***** Task inputs *****

(** The calls of [main], followed by whatever reconnections come later,
    are disciplined: the one [consume] comes after [prefetch(1)] on the
    same channel. *)
Lemma main_disciplined o fuel later L :
  forallb neutral later = true →
  disciplined L ((main cfg o fuel).1 ++ later) = true.
Proof.
  intros Hlater. destruct o as [sf bf pg cg rabbit_close mongo_close].
  unfold main. cbn [store_fails broker_fails prefetch_goes consume_goes].
  pose proof (connectToMongoDB_neutral sf fuel 0) as Hn1.
  pose proof (connectToRabbitMQ_neutral bf fuel 0) as Hn2.
  destruct (ProcessFacts.connectToRabbitMQ_spec cfg bf fuel 0%nat) as (Hrb & _).
  destruct (ProcessFacts.connectToMongoDB_spec sf fuel 0%nat) as (Hrs & _).
  destruct (connectToMongoDB sf fuel 0) as [cs1 r1].
  destruct (connectToRabbitMQ cfg bf fuel 0) as [cs2 r2].
  cbn [fst snd] in *.
  destruct (first_success (works sf) fuel 0) as [a|]; subst r1;
    [|cbn; apply disciplined_app_neutral; [done|intros; by apply disciplined_neutral]].
  destruct (first_success (works bf) fuel 0) as [b|]; subst r2.
  - destruct pg, cg, rabbit_close, mongo_close; cbn;
      rewrite <- ?app_assoc;
      (apply disciplined_app_neutral; [done|intros L1]);
      (apply disciplined_app_neutral; [done|intros L2]);
      cbn [app disciplined];
      rewrite ?(bool_decide_eq_true_2 (1%nat = 1%nat)) by done;
      rewrite ?(bool_decide_eq_true_2 (b ∈ {[b]} ∪ _))
        by (apply elem_of_union_l; by apply elem_of_singleton);
      cbn [andb]; by apply disciplined_neutral.
  - cbn. rewrite <- ?app_assoc.
    apply disciplined_app_neutral; [done|intros L1].
    apply disciplined_app_neutral; [done|intros L2]. by apply disciplined_neutral.
Qed.
(** * Feature derivation over OHLC series: a shallow embedding

    This development embeds the feature-derivation core of the repository
    ([src/utils.py], [src/metrics_calculations.py] and the column selection
    of [src/ml_model.py]) and proves properties of it.

    Modelling conventions.
    - A pandas [float64] cell is a value of [fval]: a rational number, or one
      of the IEEE special values NaN, +inf, -inf.  Arithmetic is that of
      binary64: every operation returns its exact result rounded to the
      nearest double, ties to even, and overflows to an infinity.  The two
      zeros are one value, so the sign of a quotient by zero is that of the
      dividend.
    - A [datetime64] cell is an integer count of nanoseconds since the epoch;
      the date column holds parsed timestamps only (no NaT cell).
    - A [DataFrame] is an index (row labels) and an ordered list of named
      columns; Python exceptions are values of [exn] threaded through the
      [result] monad. *)

From Stdlib Require Import ZArith QArith Qround Qabs Qpower Lia Lqa List Ascii.
From Stdlib Require Import Sorting.Permutation Sorting.Sorted Sorting.Mergesort Orders.
From stdpp Require Import base list strings pretty sorting.

(** ** Exceptions and results *)

Inductive exn : Type :=
| KeyError (missing : list string)
| ValueError (msg : string)
| TypeError (msg : string)
| IndexError (msg : string)
| OverflowError (msg : string)
| OSError (msg : string).

Inductive result (A : Type) : Type :=
| Ok (a : A)
| Raise (e : exn).
Arguments Ok {A} a.
Arguments Raise {A} e.

Global Instance result_ret : MRet result := λ A a, Ok a.

Global Instance result_bind : MBind result := λ A B k m,
  match m with
  | Ok a => k a
  | Raise e => Raise e
  end.

(** ** Float cells *)

Inductive fval : Type :=
| NaN
| NegInf
| Num (q : Q)
| PosInf.

Definition is_nan (x : fval) : bool :=
  match x with NaN => true | _ => false end.

Definition is_finite (x : fval) : bool :=
  match x with Num _ => true | _ => false end.

Definition is_inf (x : fval) : bool :=
  match x with NegInf | PosInf => true | _ => false end.

(** [a <= b] on floats; every comparison with NaN is false. *)
Definition fle_b (a b : fval) : bool :=
  match a, b with
  | NaN, _ | _, NaN => false
  | NegInf, _ => true
  | _, PosInf => true
  | Num x, Num y => Qle_bool x y
  | _, _ => false
  end.

Definition fge_b (a b : fval) : bool := fle_b b a.

(** [a == b] on floats: equality of values; NaN equals nothing. *)
Definition feq_b (a b : fval) : bool :=
  match a, b with
  | NegInf, NegInf | PosInf, PosInf => true
  | Num x, Num y => Qeq_bool x y
  | _, _ => false
  end.

(** The same comparisons as propositions. *)
Definition fle (a b : fval) : Prop :=
  match a, b with
  | NaN, _ | _, NaN => False
  | NegInf, _ => True
  | _, PosInf => True
  | Num x, Num y => (x <= y)%Q
  | _, _ => False
  end.

Definition feq (a b : fval) : Prop :=
  match a, b with
  | NegInf, NegInf | PosInf, PosInf => True
  | Num x, Num y => (x == y)%Q
  | _, _ => False
  end.

(** *** Skip-NaN extremes: [Series.max()] and [Series.min()]

    Both are folds of a binary choice that ignores NaN; the result is NaN
    exactly when no cell holds a value (empty or all-NaN input). *)

Definition pick (le_b : fval → fval → bool) (a b : fval) : fval :=
  match a, b with
  | NaN, _ => b
  | _, NaN => a
  | _, _ => if le_b a b then b else a
  end.

Definition nan_extreme (le_b : fval → fval → bool) (l : list fval) : fval :=
  foldr (pick le_b) NaN l.

Definition nanmax : list fval → fval := nan_extreme fle_b.
Definition nanmin : list fval → fval := nan_extreme fge_b.

(** [Series.max()] on a datetime column: [None] stands for [NaT], the result
    on an empty selection. *)
Definition max_date (l : list Z) : option Z :=
  foldr (λ d acc, match acc with
                  | None => Some d
                  | Some m => Some (Z.max d m)
                  end) None l.

(** *** Rounding to binary64

    A double has 53 significant bits; its last bit weighs [2^e], where [e]
    is 52 below the exponent of the leading bit and never below -1074 (the
    subnormal range).  An exact result is rounded to the nearest multiple of
    [2^e], a tie to the even one; a rounded result of [2^1024] or more
    overflows. *)

(** Rounding to the nearest integer, halves to the even neighbour (the mode
    of IEEE arithmetic and of numpy's [rint]). *)
Definition round_half_even (q : Q) : Z :=
  let f := Qfloor q in
  match (q - inject_Z f ?= 1 # 2)%Q with
  | Lt => f
  | Gt => (f + 1)%Z
  | Eq => if Z.even f then f else (f + 1)%Z
  end.

(** The exponent of the leading bit of a positive rational. *)
Definition Qlog2 (q : Q) : Z :=
  let k := (Z.log2 (Qnum q) - Z.log2 (Zpos (Qden q)))%Z in
  if Qle_bool (2 ^ k) q then k else (k - 1)%Z.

*****

Task brief:
Make an exact copy of the records.

Solution for this problem:
(** The calls of [main], followed by whatever reconnections come later,
    are disciplined: the one [consume] comes after [prefetch(1)] on the
    same channel. *)
Lemma main_disciplined o fuel later L :
  forallb neutral later = true →
  disciplined L ((main cfg o fuel).1 ++ later) = true.
Proof.
  intros Hlater. destruct o as [sf bf pg cg rabbit_close mongo_close].
  unfold main. cbn [store_fails broker_fails prefetch_goes consume_goes].
  pose proof (connectToMongoDB_neutral sf fuel 0) as Hn1.
  pose proof (connectToRabbitMQ_neutral bf fuel 0) as Hn2.
  destruct (ProcessFacts.connectToRabbitMQ_spec cfg bf fuel 0%nat) as (Hrb & _).
  destruct (ProcessFacts.connectToMongoDB_spec sf fuel 0%nat) as (Hrs & _).
  destruct (connectToMongoDB sf fuel 0) as [cs1 r1].
  destruct (connectToRabbitMQ cfg bf fuel 0) as [cs2 r2].
  cbn [fst snd] in *.
  destruct (first_success (works sf) fuel 0) as [a|]; subst r1;
    [|cbn; apply disciplined_app_neutral; [done|intros; by apply disciplined_neutral]].
  destruct (first_success (works bf) fuel 0) as [b|]; subst r2.
  - destruct pg, cg, rabbit_close, mongo_close; cbn;
      rewrite <- ?app_assoc;
      (apply disciplined_app_neutral; [done|intros L1]);
      (apply disciplined_app_neutral; [done|intros L2]);
      cbn [app disciplined];
      rewrite ?(bool_decide_eq_true_2 (1%nat = 1%nat)) by done;
      rewrite ?(bool_decide_eq_true_2 (b ∈ {[b]} ∪ _))
        by (apply elem_of_union_l; by apply elem_of_singleton);
      cbn [andb]; by apply disciplined_neutral.
  - cbn. rewrite <- ?app_assoc.
    apply disciplined_app_neutral; [done|intros L1].
    apply disciplined_app_neutral; [done|intros L2]. by apply disciplined_neutral.
Qed.
(** * Feature derivation over OHLC series: a shallow embedding

    This development embeds the feature-derivation core of the repository
    ([src/utils.py], [src/metrics_calculations.py] and the column selection
    of [src/ml_model.py]) and proves properties of it.

    Modelling conventions.
    - A pandas [float64] cell is a value of [fval]: a rational number, or one
      of the IEEE special values NaN, +inf, -inf.  Arithmetic is that of
      binary64: every operation returns its exact result rounded to the
      nearest double, ties to even, and overflows to an infinity.  The two
      zeros are one value, so the sign of a quotient by zero is that of the
      dividend.
    - A [datetime64] cell is an integer count of nanoseconds since the epoch;
      the date column holds parsed timestamps only (no NaT cell).
    - A [DataFrame] is an index (row labels) and an ordered list of named
      columns; Python exceptions are values of [exn] threaded through the
      [result] monad. *)

From Stdlib Require Import ZArith QArith Qround Qabs Qpower Lia Lqa List Ascii.
From Stdlib Require Import Sorting.Permutation Sorting.Sorted Sorting.Mergesort Orders.
From stdpp Require Import base list strings pretty sorting.

(** ** Exceptions and results *)

Inductive exn : Type :=
| KeyError (missing : list string)
| ValueError (msg : string)
| TypeError (msg : string)
| IndexError (msg : string)
| OverflowError (msg : string)
| OSError (msg : string).

Inductive result (A : Type) : Type :=
| Ok (a : A)
| Raise (e : exn).
Arguments Ok {A} a.
Arguments Raise {A} e.

Global Instance result_ret : MRet result := λ A a, Ok a.

Global Instance result_bind : MBind result := λ A B k m,
  match m with
  | Ok a => k a
  | Raise e => Raise e
  end.

(** ** Float cells *)

Inductive fval : Type :=
| NaN
| NegInf
| Num (q : Q)
| PosInf.

Definition is_nan (x : fval) : bool :=
  match x with NaN => true | _ => false end.

Definition is_finite (x : fval) : bool :=
  match x with Num _ => true | _ => false end.

Definition is_inf (x : fval) : bool :=
  match x with NegInf | PosInf => true | _ => false end.

(** [a <= b] on floats; every comparison with NaN is false. *)
Definition fle_b (a b : fval) : bool :=
  match a, b with
  | NaN, _ | _, NaN => false
  | NegInf, _ => true
  | _, PosInf => true
  | Num x, Num y => Qle_bool x y
  | _, _ => false
  end.

Definition fge_b (a b : fval) : bool := fle_b b a.

(** [a == b] on floats: equality of values; NaN equals nothing. *)
Definition feq_b (a b : fval) : bool :=
  match a, b with
  | NegInf, NegInf | PosInf, PosInf => true
  | Num x, Num y => Qeq_bool x y
  | _, _ => false
  end.

(** The same comparisons as propositions. *)
Definition fle (a b : fval) : Prop :=
  match a, b with
  | NaN, _ | _, NaN => False
  | NegInf, _ => True
  | _, PosInf => True
  | Num x, Num y => (x <= y)%Q
  | _, _ => False
  end.

Definition feq (a b : fval) : Prop :=
  match a, b with
  | NegInf, NegInf | PosInf, PosInf => True
  | Num x, Num y => (x == y)%Q
  | _, _ => False
  end.

(** *** Skip-NaN extremes: [Series.max()] and [Series.min()]

    Both are folds of a binary choice that ignores NaN; the result is NaN
    exactly when no cell holds a value (empty or all-NaN input). *)

Definition pick (le_b : fval → fval → bool) (a b : fval) : fval :=
  match a, b with
  | NaN, _ => b
  | _, NaN => a
  | _, _ => if le_b a b then b else a
  end.

Definition nan_extreme (le_b : fval → fval → bool) (l : list fval) : fval :=
  foldr (pick le_b) NaN l.

Definition nanmax : list fval → fval := nan_extreme fle_b.
Definition nanmin : list fval → fval := nan_extreme fge_b.

(** [Series.max()] on a datetime column: [None] stands for [NaT], the result
    on an empty selection. *)
Definition max_date (l : list Z) : option Z :=
  foldr (λ d acc, match acc with
                  | None => Some d
                  | Some m => Some (Z.max d m)
                  end) None l.

(** *** Rounding to binary64

    A double has 53 significant bits; its last bit weighs [2^e], where [e]
    is 52 below the exponent of the leading bit and never below -1074 (the
    subnormal range).  An exact result is rounded to the nearest multiple of
    [2^e], a tie to the even one; a rounded result of [2^1024] or more
    overflows. *)

(** Rounding to the nearest integer, halves to the even neighbour (the mode
    of IEEE arithmetic and of numpy's [rint]). *)
Definition round_half_even (q : Q) : Z :=
  let f := Qfloor q in
  match (q - inject_Z f ?= 1 # 2)%Q with
  | Lt => f
  | Gt => (f + 1)%Z
  | Eq => if Z.even f then f else (f + 1)%Z
  end.

(** The exponent of the leading bit of a positive rational. *)
Definition Qlog2 (q : Q) : Z :=
  let k := (Z.log2 (Qnum q) - Z.log2 (Zpos (Qden q)))%Z in
  if Qle_bool (2 ^ k) q then k else (k - 1)%Z.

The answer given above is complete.